[Work request] Among the entries below, please repeat exactly and only the lines from the line containing "Definition SPACE_LEVEL : Z := 0." to the line containing "else if (levelA =? CARRIER_LEVEL)", both lines included.

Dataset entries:
(* ===== verification/IrcProtocol.v ===== *)
(** * IR waveform recognition (ext/lib/actions/hal/irc_protocol.c)

    The recognisers of the learning remote: a captured table of pulse widths
    (in microseconds) is checked against a protocol's timing, decoded, and, for
    the pulse-distance protocols, rewritten in place with the nominal timing.
    The state is the pulse table ([u16_t pulse_tab[]]); a read or write outside
    it is undefined behaviour.  [unsigned long] has 32 bits on this target. *)
From S2P Require Import Prelude.

(** ** Timing constants (irc_protocol.h) *)
Definition NEC_LDC_0 : Z := 9000.
Definition NEC_LDC_1 : Z := 4500.
Definition NEC_LOGIC_1 : Z := 1690.
Definition NEC_LOGIC_0 : Z := 560.
Definition NEC_COM : Z := 560.
Definition NEC_CODE_NUM : Z := 32.
Definition _9012_LDC_0 : Z := 4500.
Definition _9012_LDC_1 : Z := 4500.
Definition _9012_LOGIC_1 : Z := 1690.
Definition _9012_LOGIC_0 : Z := 560.
Definition _9012_COM : Z := 560.
Definition _9012_CODE_NUM : Z := 32.
Definition RC5_COM : Z := 844.
Definition RC5_CODE_NUM : Z := 11.
Definition RC6_LDC_0 : Z := 2666.
Definition RC6_LDC_1 : Z := 889.
Definition RC6_COM : Z := 444.
Definition RC6_CODE_NUM : Z := 15.
Definition _50462_LOGIC_1 : Z := 1799.
Definition _50462_LOGIC_0 : Z := 780.
Definition _50462_COM : Z := 260.
Definition _50462_CODE_NUM : Z := 16.
Definition _7461_LDC_0 : Z := 9000.
Definition _7461_LDC_1 : Z := 4500.
Definition _7461_LOGIC_1 : Z := 1680.
Definition _7461_LOGIC_0 : Z := 560.
Definition _7461_COM : Z := 560.
Definition _7461_CODE_NUM : Z := 42.
Definition _50560_LDC_0 : Z := 8000.
Definition _50560_LDC_1 : Z := 4000.
Definition _50560_LOGIC_1 : Z := 1560.
Definition _50560_LOGIC_0 : Z := 520.
Definition _50560_COM : Z := 520.
Definition _50560_CODE_NUM : Z := 16.
Definition MIN_FIRST_CODE_NUM : Z := 20.

Definition ESP : Z := 20.
Definition ESP_L : Z := 100 - ESP.
Definition ESP_R : Z := 100 + ESP.
Definition VAL_ESP_L (a : Z) : Z := a * ESP_L / 100.
Definition VAL_ESP_R (a : Z) : Z := a * ESP_R / 100.

(** [(p > VAL_ESP_L(v)) && (p < VAL_ESP_R(v))] *)
Definition in_window (p v : Z) : bool := (VAL_ESP_L v <? p) && (p <? VAL_ESP_R v).

(** [pulse_tab[i]] and [pulse_tab[i] = v] *)
Definition rd_pulse (i : Z) : M (list Z) Z := fun tab =>
  match rd tab i with Some p => Some (p, tab) | None => None end.
Definition wr_pulse (i v : Z) : M (list Z) unit := fun tab =>
  match wr tab i v with Some tab' => Some (tt, tab') | None => None end.

(** ** The pulse-distance protocols.  [generate_nec_wave], [generate_9012_wave],
    [generate_50462_wave], [generate_7461_wave] and their recognisers are the same
    code at different constants: a leader of zero or two pulses, [code_num] bits of
    a common mark and a space that carries the bit, and a stop mark. *)
Record wave_fmt := WaveFmt {
  ldc : list Z;
  com : Z;
  logic_1 : Z;
  logic_0 : Z;
  code_num : Z;
  data_wrap : Z -> Z   (* u32_t data, or u64_t for 7461 *)
}.

Definition nec_fmt := WaveFmt [NEC_LDC_0; NEC_LDC_1] NEC_COM NEC_LOGIC_1 NEC_LOGIC_0 NEC_CODE_NUM u32.
Definition _9012_fmt :=
  WaveFmt [_9012_LDC_0; _9012_LDC_1] _9012_COM _9012_LOGIC_1 _9012_LOGIC_0 _9012_CODE_NUM u32.
Definition _50462_fmt := WaveFmt [] _50462_COM _50462_LOGIC_1 _50462_LOGIC_0 _50462_CODE_NUM u32.
Definition _7461_fmt :=
  WaveFmt [_7461_LDC_0; _7461_LDC_1] _7461_COM _7461_LOGIC_1 _7461_LOGIC_0 _7461_CODE_NUM u64.

(** [pulse_tab[i++] = LDC_0; pulse_tab[i++] = LDC_1;] *)
Fixpoint gen_header (hdr : list Z) (i : Z) : M (list Z) Z :=
  match hdr with
  | [] => mret i
  | h :: hdr' => _ ← wr_pulse i h; gen_header hdr' (u8 (i + 1))
  end.

(** [for (mask = ...; mask; mask >>= 1)]: a 32-bit mask needs at most 32 rounds. *)
Fixpoint gen_code (fuel : nat) (f : wave_fmt) (data mask i : Z) : M (list Z) Z :=
  if mask =? 0 then mret i else
  match fuel with
  | O => ub
  | S fuel' =>
      _ ← wr_pulse i (com f);
      _ ← wr_pulse (u8 (i + 1))
            (if truthy (Z.land data mask) then logic_1 f else logic_0 f);
      gen_code fuel' f data (Z.shiftr mask 1) (u8 (u8 (i + 1) + 1))
  end.

Definition generate_wave (f : wave_fmt) (data bits_of_data : Z) : M (list Z) unit :=
  i ← gen_header (ldc f) 0;
  mask ← lift (shl_ul 1 (bits_of_data - 1));
  i ← gen_code 32 f data mask i;
  wr_pulse i (com f).

(** [/* check LDC0 */ ... /* check LDC1 */] *)
Fixpoint check_header (hdr : list Z) (i : Z) : M (list Z) bool :=
  match hdr with
  | [] => mret true
  | h :: hdr' =>
      p ← rd_pulse i;
      if in_window p h then check_header hdr' (i + 1) else mret false
  end.

(** [/* check cmd */ for (i = 0; i < CODE_NUM * 2; i = i + 2)]; [None] is the early
    [return false], [Some data] the decoded word. *)
Fixpoint check_code (fuel : nat) (f : wave_fmt) (base i data : Z) : M (list Z) (option Z) :=
  if i <? code_num f * 2 then
    match fuel with
    | O => ub
    | S fuel' =>
        p ← rd_pulse (i + base);
        if negb (in_window p (com f)) then mret None else
        q ← rd_pulse (i + base + 1);
        if in_window q (logic_0 f)
        then check_code fuel' f base (u8 (i + 2)) (data_wrap f (Z.lor (Z.shiftl data 1) 0))
        else if in_window q (logic_1 f)
        then check_code fuel' f base (u8 (i + 2)) (data_wrap f (Z.lor (Z.shiftl data 1) 1))
        else mret None
    end
  else mret (Some data).

Definition is_wave (f : wave_fmt) (tab_len : Z) : M (list Z) bool :=
  let base := Z.of_nat (length (ldc f)) in
  if negb (tab_len =? code_num f * 2 + base + 1) then mret false else
  hdr_ok ← check_header (ldc f) 0;
  if negb hdr_ok then mret false else
  r ← check_code (Z.to_nat (code_num f)) f base 0 0;
  match r with
  | None => mret false
  | Some data => _ ← generate_wave f data (code_num f); mret true
  end.

Definition generate_nec_wave := generate_wave nec_fmt.
Definition is_nec_wave := is_wave nec_fmt.
Definition generate_9012_wave := generate_wave _9012_fmt.
Definition is_9012_protocol := is_wave _9012_fmt.
Definition generate_50462_wave := generate_wave _50462_fmt.
Definition is_50462_protocol := is_wave _50462_fmt.
Definition generate_7461_wave := generate_wave _7461_fmt.
Definition is_7461_protocol := is_wave _7461_fmt.

(** ** The bi-phase protocols *)
Definition SPACE_LEVEL : Z := 0.
Definition CARRIER_LEVEL : Z := 1.

(** [get_pulse_level(pulse_tab[offset], &offset, &used_len, RC_COM)]: the level, the
    new [offset] and the new [used_len]; -1 leaves both unchanged. *)
Definition get_pulse_level (pulse_width offset used_len RC_COM : Z) : Z * Z * Z :=
  let pulse_level := if truthy (offset mod 2) then SPACE_LEVEL else CARRIER_LEVEL in
  let consume len :=
    let used := u8 (used_len + 1) in
    if len <=? used then (pulse_level, u8 (offset + 1), 0) else (pulse_level, offset, used) in
  if in_window pulse_width RC_COM then consume 1
  else if in_window pulse_width (RC_COM * 2) then consume 2
  else if in_window pulse_width (RC_COM * 3) then consume 3
  else (-1, offset, used_len).

(** The call with its argument [pulse_tab[offset]]. *)
Definition level_at (rc offset used_len : Z) : M (list Z) (Z * Z * Z) :=
  p ← rd_pulse offset; mret (get_pulse_level p offset used_len rc).

(** The decoding loop of [is_rc5_protocol]. *)
Fixpoint rc5_loop (fuel : nat) (tab_len offset used_len data : Z) : M (list Z) bool :=
  if offset <? tab_len then
    match fuel with
    | O => ub
    | S fuel' =>
        '(levelA, offset, used_len) ← level_at RC5_COM offset used_len;
        '(levelB, offset, used_len) ←
          (if offset =? tab_len then mret (SPACE_LEVEL, offset, used_len)
           else level_at RC5_COM offset used_len);
        if (levelA =? SPACE_LEVEL) && (levelB =? CARRIER_LEVEL)
        then rc5_loop fuel' tab_len offset used_len (u32 (Z.lor (Z.shiftl data 1) 1))
        else if (levelA =? CARRIER_LEVEL) && (levelB =? SPACE_LEVEL)
        then rc5_loop fuel' tab_len offset used_len (u32 (Z.lor (Z.shiftl data 1) 0))
        else mret false
    end
  else mret true.

Definition is_rc5_protocol (tab_len : Z) : M (list Z) bool :=
  if tab_len <? RC5_CODE_NUM + 2 then mret false else
  '(l, offset, used_len) ← level_at RC5_COM 0 0;
  if negb (l =? CARRIER_LEVEL) then mret false else
  '(l, offset, used_len) ← level_at RC5_COM offset used_len;
  if negb (l =? SPACE_LEVEL) then mret false else
  '(l, offset, used_len) ← level_at RC5_COM offset used_len;
  if negb (l =? CARRIER_LEVEL) then mret false else
  rc5_loop (Z.to_nat (3 * tab_len)) tab_len offset used_len 0.

(** The decoding loop of [is_rc6_protocol]; bit 3 is the double-length toggle bit. *)
Fixpoint rc6_loop (fuel : nat) (tab_len i offset used_len data : Z) : M (list Z) bool :=
  if offset <? tab_len then
    match fuel with
    | O => ub
    | S fuel' =>
        '(levelA, offset, used_len) ← level_at RC6_COM offset used_len;
        '(okA, offset, used_len) ←
          (if i =? 3 then
             '(l, offset, used_len) ← level_at RC6_COM offset used_len;
             mret (levelA =? l, offset, used_len)
           else mret (true, offset, used_len));
        if negb okA then mret false else
        '(levelB, offset, used_len) ← level_at RC6_COM offset used_len;
        '(okB, offset, used_len) ←
          (if i =? 3 then
             '(l, offset, used_len) ← level_at RC6_COM offset used_len;
             mret (levelB =? l, offset, used_len)
           else mret (true, offset, used_len));
        if negb okB then mret false else
        if (levelA =? CARRIER_LEVEL) && (levelB =? SPACE_LEVEL)
        then rc6_loop fuel' tab_len (u8 (i + 1)) offset used_len (u32 (Z.lor (Z.shiftl data 1) 1))
        else if (levelA =? SPACE_LEVEL) && (levelB =? CARRIER_LEVEL)
        then rc6_loop fuel' tab_len (u8 (i + 1)) offset used_len (u32 (Z.lor (Z.shiftl data 1) 0))
        else mret false
    end
  else mret true.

[Solution below]
Definition SPACE_LEVEL : Z := 0.
Definition CARRIER_LEVEL : Z := 1.

(** [get_pulse_level(pulse_tab[offset], &offset, &used_len, RC_COM)]: the level, the
    new [offset] and the new [used_len]; -1 leaves both unchanged. *)
Definition get_pulse_level (pulse_width offset used_len RC_COM : Z) : Z * Z * Z :=
  let pulse_level := if truthy (offset mod 2) then SPACE_LEVEL else CARRIER_LEVEL in
  let consume len :=
    let used := u8 (used_len + 1) in
    if len <=? used then (pulse_level, u8 (offset + 1), 0) else (pulse_level, offset, used) in
  if in_window pulse_width RC_COM then consume 1
  else if in_window pulse_width (RC_COM * 2) then consume 2
  else if in_window pulse_width (RC_COM * 3) then consume 3
  else (-1, offset, used_len).

(** The call with its argument [pulse_tab[offset]]. *)
Definition level_at (rc offset used_len : Z) : M (list Z) (Z * Z * Z) :=
  p ← rd_pulse offset; mret (get_pulse_level p offset used_len rc).

(** The decoding loop of [is_rc5_protocol]. *)
Fixpoint rc5_loop (fuel : nat) (tab_len offset used_len data : Z) : M (list Z) bool :=
  if offset <? tab_len then
    match fuel with
    | O => ub
    | S fuel' =>
        '(levelA, offset, used_len) ← level_at RC5_COM offset used_len;
        '(levelB, offset, used_len) ←
          (if offset =? tab_len then mret (SPACE_LEVEL, offset, used_len)
           else level_at RC5_COM offset used_len);
        if (levelA =? SPACE_LEVEL) && (levelB =? CARRIER_LEVEL)
        then rc5_loop fuel' tab_len offset used_len (u32 (Z.lor (Z.shiftl data 1) 1))
        else if (levelA =? CARRIER_LEVEL) && (levelB =? SPACE_LEVEL)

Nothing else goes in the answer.